By Andy Bruce
LONDON (Reuters) – Britain is likely to sell nearly 250 billion pounds ($347 billion) of government bonds in the coming financial year – the second-highest total on record – to help power an economic recovery from the COVID-19 pandemic, a Reuters poll of dealers showed on Tuesday.
The survey of all 15 wholesale primary dealers, or banks tasked by the government with creating a market for its bonds, pointed to gilt issuance of about 247.2 billion pounds for the 2021/22 financial year starting in April.
Such a sum marks a sharp drop from the 485.5 billion pounds of gilts that the United Kingdom Debt Management Office (DMO) plans to issue in the current 2020/21 year to finance the economic response to the COVID-19 pandemic.
Finance minister Rishi Sunak is due to deliver his budget around 1230 GMT on Wednesday, after which the DMO will publish its 2021/22 gilt issuance remit.
Sunak has said he would not rush to fix the public finances as he readies a budget, which will add more borrowing to almost 300 billion pounds ($418 billion) of COVID-19 spending and tax cuts.

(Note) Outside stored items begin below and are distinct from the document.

(* ===== verification/Validation.v ===== *)
(** * Display names and meeting ids (videocall-types/src/validation.rs)

    A string is the list of its Unicode scalar values here. The title casing of mail
    addresses, which needs the Unicode case tables, is left out, and so is the text of
    the error messages: the error carries what the text shows. *)
From stdpp Require Import sorting.
From S2P Require Import Prelude.

Notation chars := (list Z).

Definition DISPLAY_NAME_MAX_LEN : nat := 50.
Definition space : Z := 32.

(** [char::is_whitespace]: the Unicode property White_Space. *)
Definition is_whitespace (ch : Z) : bool :=
  ((9 <=? ch) && (ch <=? 13)) || (ch =? 32) || (ch =? 133) || (ch =? 160) || (ch =? 5760) ||
  ((8192 <=? ch) && (ch <=? 8202)) || (ch =? 8232) || (ch =? 8233) || (ch =? 8239) || (ch =? 8287) ||
  (ch =? 12288).

Definition is_ascii_alphanumeric (ch : Z) : bool :=
  ((48 <=? ch) && (ch <=? 57)) || ((65 <=? ch) && (ch <=? 90)) || ((97 <=? ch) && (ch <=? 122)).

(** [str::trim]. *)
Fixpoint trim_start (s : chars) : chars :=
  match s with
  | [] => []
  | ch :: rest => if is_whitespace ch then trim_start rest else s
  end.
Definition trim (s : chars) : chars := reverse (trim_start (reverse (trim_start s))).

(** The loop body of [normalize_spaces]: the output and the flag. *)
Definition normalize_step (st : chars * bool) (ch : Z) : chars * bool :=
  let '(out, prev_space) := st in
  if is_whitespace ch then (if prev_space then (out, prev_space) else (out ++ [space], true))
  else (out ++ [ch], false).

Definition normalize_spaces (s : chars) : chars := (foldl normalize_step ([], false) (trim s)).1.

Definition is_allowed_display_name_char (ch : Z) : bool :=
  is_ascii_alphanumeric ch || (ch =? 32) || (ch =? 95) || (ch =? 45) || (ch =? 39).

Inductive NameError : Type :=
| EmptyName
| NameTooLong
| InvalidChars (invalid : list Z).

(** [Vec::dedup] of a sorted vector. *)
Fixpoint dedup (l : list Z) : list Z :=
  match l with
  | x :: (y :: _) as rest => if x =? y then dedup rest else x :: dedup rest
  | _ => l
  end.

Definition validate_display_name (raw : chars) : result chars NameError :=
  let value := normalize_spaces raw in
  if bool_decide (value = []) then Err EmptyName
  else if (DISPLAY_NAME_MAX_LEN <? length value)%nat then Err NameTooLong
  else
    let invalid := dedup (merge_sort Z.le (filter (fun ch => is_allowed_display_name_char ch = false) value)) in
    if bool_decide (invalid = []) then Ok value else Err (InvalidChars invalid).

Definition is_valid_meeting_id (id : chars) : bool :=
  negb (bool_decide (id = [])) && forallb (fun c => is_ascii_alphanumeric c || (c =? 95)) id.

(** ** A reference definition *)

(** The words of a text: the longest runs without white space. *)
Fixpoint words_from (word : chars) (s : chars) : list chars :=
  match s with
  | [] => if decide (word = []) then [] else [word]
  | ch :: rest =>
      if is_whitespace ch
      then (if decide (word = []) then words_from [] rest else word :: words_from [] rest)
      else words_from (word ++ [ch]) rest
  end.
Definition words (s : chars) : list chars := words_from [] s.

(** [join] with single spaces. *)
Fixpoint unwords (l : list chars) : chars :=
  match l with
  | [] => []
  | [w] => w
  | w :: rest => w ++ space :: unwords rest
  end.

(** ** Normalisation joins the words *)

Lemma trim_start_words s : words (trim_start s) = words s.
Proof. induction s as [|ch s IH]; [done |]. unfold words in *. simpl. by destruct (is_whitespace ch) eqn:E; simpl; rewrite ?E. Qed.

(** White space at the end adds no word. *)
Lemma words_from_spaces t : Forall (fun ch => is_whitespace ch = true) t -> forall w s,
  words_from w (s ++ t) = words_from w s.
Proof.
  intros Ht w s. revert w. induction s as [|ch s IH]; intros w; simpl; [|by rewrite !IH].
  assert (forall v, words_from v t = if decide (v = []) then [] else [v]) as H; [|apply H].
  clear w. induction Ht as [|ch t Hc _ IH]; intros v; simpl; [done |]. rewrite Hc, IH.
  by destruct (decide (v = [])).
Qed.

Lemma trim_start_split s : exists t, s = t ++ trim_start s /\ Forall (fun ch => is_whitespace ch = true) t.
Proof.
  induction s as [|ch s (t & E & Ht)]; [by exists [] |]. simpl. destruct (is_whitespace ch) eqn:Ec; [|by exists []].
  exists (ch :: t). split; [by rewrite E at 1 | by constructor].
Qed.

Lemma trim_words s : words (trim s) = words s.
Proof.
  unfold trim. rewrite <- (trim_start_words s). generalize (trim_start s). clear s. intros s.
  destruct (trim_start_split (reverse s)) as (t & E & Ht).
  apply (f_equal reverse) in E. rewrite reverse_involutive, reverse_app in E. rewrite E at 2. symmetry.
  unfold words. apply words_from_spaces. by apply Forall_reverse.
Qed.

(** A text that starts and ends with a letter, or is empty. *)
Definition trimmed (s : chars) : Prop :=
  match head s with Some ch => is_whitespace ch = false | None => True end /\
  match last s with Some ch => is_whitespace ch = false | None => True end.

Lemma trim_start_head s : match head (trim_start s) with Some ch => is_whitespace ch = false | None => True end.
Proof. induction s as [|ch s IH]; simpl; [done |]. by destruct (is_whitespace ch) eqn:E. Qed.

Lemma trim_trimmed s : trimmed (trim s).
Proof.
  unfold trim, trimmed. split.
  - pose proof (trim_start_head s) as Hh. destruct (trim_start_split (reverse (trim_start s))) as (t & E & Ht).
    apply (f_equal reverse) in E. rewrite reverse_involutive, reverse_app in E.
    destruct (reverse (trim_start (reverse (trim_start s)))) as [|ch u]; [done |]. by rewrite E in Hh.
  - rewrite last_reverse. apply trim_start_head.
Qed.

Lemma words_from_nonempty s : forall w ch, last s = Some ch -> is_whitespace ch = false -> words_from w s <> [].
Proof.
  induction s as [|x s IH]; intros w ch Hl Hc; [done |]. simpl. destruct s as [|y s].
  - injection Hl as ->. rewrite Hc. simpl. by destruct w.
  - destruct (is_whitespace x); [|by eapply IH]. destruct (decide (w = [])); [by eapply IH | done].
Qed.

(** The loop from the middle of a word, and from a space. *)
Lemma normalize_loop s : forall pre w,
  match last s with Some ch => is_whitespace ch = false | None => True end ->
  (w <> [] -> (foldl normalize_step (pre ++ w, false) s).1 = pre ++ unwords (words_from w s)) /\
  (s <> [] -> (foldl normalize_step (pre, true) s).1 = pre ++ unwords (words_from [] s)).
Proof.
  induction s as [|ch s IH]; intros pre w Hl.
  { split; [|done]. intros Hw. simpl. by rewrite decide_False. }
  assert (match last s with Some ch => is_whitespace ch = false | None => True end) as Hl'
    by (destruct s; [done | exact Hl]).
  simpl. destruct (is_whitespace ch) eqn:Ec.
  - assert (s <> []) as Hne by (intros ->; simpl in Hl; congruence).
    assert (words_from [] s <> []) as Hws.
    { destruct (last s) as [c|] eqn:E; [by eapply words_from_nonempty | by apply last_None in E]. }
    split; intros Hw.
    + rewrite decide_False by done. rewrite (proj2 (IH ((pre ++ w) ++ [space]) [] Hl') Hne).
      destruct (words_from [] s) as [|v l]; [done |]. simpl. by rewrite <- !app_assoc.
    + by apply IH.
  - split; intros Hw.
    + rewrite <- app_assoc. apply IH; [done |]. by destruct w.
    + by apply (IH pre [ch]).
Qed.

(** Normalisation keeps the words. The normalised form of a text, computed by a
    loop over its trimmed characters, is the list of its words joined by single
    spaces. *)
Lemma normalize_joins_words (s : chars) : normalize_spaces s = unwords (words s).
Proof.
  unfold normalize_spaces. rewrite <- trim_words. destruct (trim_trimmed s) as [Hh Hl].
  destruct (trim s) as [|ch u]; [done |]. simpl in Hh. simpl. rewrite Hh.
  assert (match last u with Some c => is_whitespace c = false | None => True end) as Hl'
    by (destruct u; [done | exact Hl]).
  pose proof (proj1 (normalize_loop u [] [ch] Hl') ltac:(done)) as H. simpl in H. rewrite H.
  unfold words. simpl. by rewrite Hh.
Qed.

(** ** Accepted names *)

(** A word: not empty, and without white space. *)
Definition is_word (w : chars) : Prop := w <> [] /\ Forall (fun ch => is_whitespace ch = false) w.

Lemma words_are_words s : forall w, Forall (fun ch => is_whitespace ch = false) w -> Forall is_word (words_from w s).
Proof.
  induction s as [|ch s IH]; intros w Hw; simpl.
  - case_decide; [by apply Forall_nil | by apply Forall_singleton].
  - destruct (is_whitespace ch) eqn:Ec.
    + case_decide; [by apply IH |]. constructor; [done | by apply IH].
    + apply IH. apply Forall_app. by split; [| constructor].
Qed.

Lemma words_app_word w v s : Forall (fun ch => is_whitespace ch = false) w ->
  words_from v (w ++ s) = words_from (v ++ w) s.
Proof.
  intros Hw. revert v. induction Hw as [|ch w Hc _ IH]; intros v; simpl; [by rewrite app_nil_r |].
  rewrite Hc, IH. by rewrite <- app_assoc.
Qed.

(** Joining words and splitting again gives them back. *)
Lemma words_unwords l : Forall is_word l -> words (unwords l) = l.
Proof.
  induction 1 as [|w l [Hne Hw] Hl IH]; [done |]. unfold words in *. destruct l as [|v l].
  - simpl. rewrite <- (app_nil_r w) at 1. rewrite words_app_word by done. simpl. by rewrite decide_False.
  - change (unwords (w :: v :: l)) with (w ++ space :: unwords (v :: l)).
    assert (forall s, words_from w (space :: s) = w :: words_from [] s) as Hs
      by (intros s; simpl; by rewrite decide_False).
    rewrite words_app_word, app_nil_l, Hs by done. by rewrite IH.
Qed.

Lemma normalize_idempotent s : normalize_spaces (normalize_spaces s) = normalize_spaces s.
Proof.
  rewrite !normalize_joins_words. rewrite words_unwords; [done |]. by apply words_are_words.
Qed.

Lemma dedup_nil l : dedup l = [] -> l = [].
Proof.
  induction l as [|x [|y l] IH]; simpl; [done | done |]. destruct (x =? y); [|done]. intros H. by specialize (IH H).
Qed.

(** Accepted names are clean. A display name is accepted exactly when its words
    joined by single spaces are a text of one to fifty of the allowed characters; the
    accepted form has no white space other than single spaces between its words, and
    is accepted unchanged. *)
Theorem accepted_names (raw value : chars) :
  validate_display_name raw = Ok value <->
  value = unwords (words raw) /\ value <> [] /\ (length value <= DISPLAY_NAME_MAX_LEN)%nat /\
  Forall (fun ch => is_allowed_display_name_char ch = true) value /\
  validate_display_name value = Ok value.
Proof.
  assert (forall v, normalize_spaces v = v ->
    (validate_display_name v = Ok v <-> v <> [] /\ (length v <= DISPLAY_NAME_MAX_LEN)%nat /\
       Forall (fun ch => is_allowed_display_name_char ch = true) v)) as Hval.
  { intros v Hn. unfold validate_display_name. rewrite Hn.
    case_bool_decide; [split; [done | by intros (? & _)] |].
    destruct (_ <? length v)%nat eqn:El; [apply Nat.ltb_lt in El; split; [done | intros (_ & ? & _); lia] |].
    apply Nat.ltb_ge in El. case_bool_decide as Hd.
    - split; [|done]. intros _. split_and!; [done | done |]. apply dedup_nil in Hd.
      apply (f_equal length) in Hd. rewrite merge_sort_Permutation in Hd. simpl in Hd.
      apply nil_length_inv in Hd. apply Forall_forall. intros ch Hin.
      destruct (is_allowed_display_name_char ch) eqn:E; [done |].
      assert (ch ∈ filter (fun ch => is_allowed_display_name_char ch = false) v) as Hf
        by (by apply list_elem_of_filter).
      rewrite Hd in Hf. by apply elem_of_nil in Hf.
    - split; [done |]. intros (_ & _ & Hall). exfalso. apply Hd.
      assert (filter (fun ch => is_allowed_display_name_char ch = false) v = []) as ->; [|done].
      clear -Hall. induction Hall as [|ch v Hc _ IH]; [done |]. rewrite filter_cons, decide_False by congruence. exact IH. }
  assert (forall v, validate_display_name raw = Ok v -> v = normalize_spaces raw /\ validate_display_name v = Ok v) as Hfix.
  { intros v H. assert (v = normalize_spaces raw) as -> by (unfold validate_display_name in H; repeat case_match; congruence).
    split; [done |]. unfold validate_display_name in *. by rewrite normalize_idempotent. }
  split.
  - intros H. destruct (Hfix _ H) as [-> Hv]. pose proof Hv as Hv'.
    apply Hval in Hv' as (H1 & H2 & H3); [|apply normalize_idempotent]. by rewrite normalize_joins_words in *.
  - intros (-> & _ & _ & _ & H). rewrite <- normalize_joins_words in *.
    unfold validate_display_name in *. by rewrite normalize_idempotent in H.
Qed.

In November, the Office for Budget Responsibility (OBR) forecast borrowing in 2020/21 would reach 393.5 billion pounds, or 19% of GDP, a peacetime record. The latest official data suggests borrowing will fall below this, partly because more taxpayers than expected have opted against deferring payments to 2021/22.
The poll showed Sunak is expected to announce a budget deficit forecast for 2021/22 of 180 billion pounds, 16 billion pounds more than the OBR had predicted in November.
“Our current estimate is that the latest lockdown will ‘cost’ around 16 billion pounds in terms of additional fiscal support,” said RBC economist Cathal Kennedy.
He cited the fact that more workers are now furloughed than the OBR had assumed in November, as well as expanded support for self-employed people and business grants announced in January.
In addition to the budget deficit, the government must also refinance 79.3 billion pounds of gilts due to mature in 2021/22.
As in the current year, much of the issuance will be soaked up by the Bank of England’s asset-purchase programme, which is due to buy around 100 billion pounds of government debt during the next financial year.
The poll suggested the government will finance borrowing almost entirely through gilts in the next financial year, rather than additional issuance of T-bills or via the government’s retail investment arm.
The DMO is likely to ramp up its issuance of inflation-linked gilts in 2021/22 to around 14% of the total, compared with 7% in the current financial year, the poll showed.
The DMO reined in sales of index-linked gilts through most of 2020 due to uncertainty caused by a review into the future of the retail prices index measure of inflation, which is used to price the bonds.
“Given pent-up demand, we think that this target is achievable,” said Deutsche Bank analysts Sanjay Raja and Panos Giannopoulos.
The dealers did not expect much change in the split between short, medium and long-dated gilts. Britain already has a longer average maturity for its debt than any other major economy, but the recent jump in global bond yields has prompted some commentators to say the DMO should do more to lock in low rates.
The government has also said it will issue the first “green gilts” – bonds to finance environmentally friendly projects – in 2021/22. Most respondents expect one or two bonds to be issued, of around 10 billion pounds in total.